### Task
Your answer is the line containing "(Ret 0, snd" plus every line after it to the end of the data below, transcribed exactly and with nothing else.

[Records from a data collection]
◇ ◇ ◇ ◇ ◇

Lemma load_apps_in_order_witness :
  load_apps
    [TTab [("name", TStr "term"); ("cmd", TStr "kitty");
           ("class_regex", TStr "kitty"); ("workspace", TInt 2)];
     TTab [("name", TStr "web"); ("cmd", TStr "firefox");
           ("class_regex", TStr "firefox"); ("workspace", TInt 3);
           ("monitor", TStr "DP-1"); ("timeout_s", TInt 5)]]
  = Ret [kitty_rule;
         {| name := "web"; cmd := "firefox"; class_regex := "firefox";
            workspace := 3; monitor := Some "DP-1"; timeout_s := Some 5 |}].
Proof.
  apply load_apps_keeps_entries_in_order.
  constructor; [reflexivity |]. constructor; [reflexivity |]. constructor.
Defined.

Lemma entry_without_required_key_witness :
  (forall cfg, load_config missing_cmd_doc <> Ret cfg)
  /\ (forall rc w',
        main no_windows (Args "config.toml" false) (Document missing_cmd_doc)
          5 w0
        <> (Ret rc, w'))
  /\ snd (main no_windows (Args "config.toml" false)
            (Document missing_cmd_doc) 5 w0)
     = w0.
Proof.
  destruct (entry_without_required_key_is_rejected no_windows "config.toml"
              false 5 w0 missing_cmd_doc
              [TTab [("name", TStr "term"); ("cmd", TStr "kitty");
                     ("class_regex", TStr "kitty"); ("workspace", TInt 2)];
               TTab [("name", TStr "web");
                     ("class_regex", TStr "firefox"); ("workspace", TInt 3)]]
              [("name", TStr "web");
               ("class_regex", TStr "firefox"); ("workspace", TInt 3)]
              "cmd")
    as (H1 & H2 & H3 & _).
  - reflexivity.
  - apply list_elem_of_further, list_elem_of_here.
  - apply list_elem_of_further, list_elem_of_here.
  - reflexivity.
  - exact (conj H1 (conj H2 H3)).
Defined.


Lemma orchestrate_status {re : ReEngine} {clk : Clock}
    (source : World -> list window)
    (fuel : nat) (cfg : Config) (dry_run : bool) (w w' : World) (rc : Z) :
  orchestrate source fuel cfg dry_run w = (Ret rc, w') -> rc = 0.
Proof.
  unfold orchestrate, bind, ret.
  destruct (prewarm _ w) as [[| | |] w1]; try done.
  destruct (for_rules _ _ _ _ _ w1) as [[| | |] w2]; try done.
  by intros [= <- _].
Qed.

(** X4.  The exit statuses of [main].  When [main] ends with a status,
    either [parse_args] has exited (status 0 after the help text, status 2
    after a usage error), or the arguments were parsed and the status is 2
    because the configuration file does not exist, or it is 0 because the
    file was loaded into a configuration and the orchestrator went through
    it.  No other status is returned. *)
Theorem main_exit_status {re : ReEngine} {clk : Clock}
    (source : World -> list window) (args : cli) (file : config_file)
    (fuel : nat) (w w' : World) (rc : Z) :
  main source args file fuel w = (Ret rc, w') ->
  (rc = 0 /\ exists text, args = HelpExit text
                          /\ trace w' = trace w ++ [EvStdout text])
  \/ (rc = 2 /\ exists text, args = UsageExit text
                             /\ trace w' = trace w ++ [EvStderr text])
  \/ (rc = 2 /\ exists path dry_run,
        args = Args path dry_run /\ file = Absent
        /\ trace w'
           = trace w ++ [EvStderr ("ERROR: No existe config: " +:+ path)])
  \/ (rc = 0 /\ exists path dry_run data cfg,
        args = Args path dry_run
        /\ file = Document data
        /\ load_config data = Ret cfg
        /\ orchestrate source fuel cfg dry_run w = (Ret 0, w')).
Proof.
  destruct args as [path dry_run | text | text]; simpl.
  - destruct file as [| | data]; simpl.
    + unfold bind, print_err, emit, ret. simpl. intros [= <- <-].
      right. right. left. split; [done |]. by exists path, dry_run.
    + done.
    + unfold bind, lift.
      destruct (load_config data) as [cfg | | |] eqn:Hload; try done.
      intros H. pose proof (orchestrate_status _ _ _ _ _ _ _ H) as ->.
      right. right. right. split; [done |]. by exists path, dry_run, data, cfg.
  - unfold bind, print_out, emit, ret. simpl. intros [= <- <-].
    left. split; [done |]. by exists text.
  - unfold bind, print_err, emit, ret. simpl. intros [= <- <-].
    right. left. split; [done |]. by exists text.
Qed.

Lemma main_exit_status_witness :
  (2 = 0 /\ exists text, UsageExit "usage: dbj" = HelpExit text
                         /\ trace (snd (print_err "usage: dbj" w0))
                            = trace w0 ++ [EvStdout text])
  \/ (2 = 2 /\ exists text, UsageExit "usage: dbj" = UsageExit text
                            /\ trace (snd (print_err "usage: dbj" w0))
                               = trace w0 ++ [EvStderr text])
  \/ (2 = 2 /\ exists path dry_run,
        UsageExit "usage: dbj" = Args path dry_run
        /\ Document zero_poll_doc = Absent
        /\ trace (snd (print_err "usage: dbj" w0))
           = trace w0 ++ [EvStderr ("ERROR: No existe config: " +:+ path)])
  \/ (2 = 0 /\ exists path dry_run data cfg,
        UsageExit "usage: dbj" = Args path dry_run
        /\ Document zero_poll_doc = Document data
        /\ load_config data = Ret cfg
        /\ orchestrate no_windows 5 cfg dry_run w0
           = (Ret 0, snd (print_err "usage: dbj" w0))).
Proof.
  apply (main_exit_status no_windows (UsageExit "usage: dbj")
           (Document zero_poll_doc) 5 w0).
  reflexivity.
Defined.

◇ ◇ ◇ ◇ ◇

### Reply to the task
           = (Ret 0, snd (print_err "usage: dbj" w0))).
Proof.
  apply (main_exit_status no_windows (UsageExit "usage: dbj")
           (Document zero_poll_doc) 5 w0).
  reflexivity.
Defined.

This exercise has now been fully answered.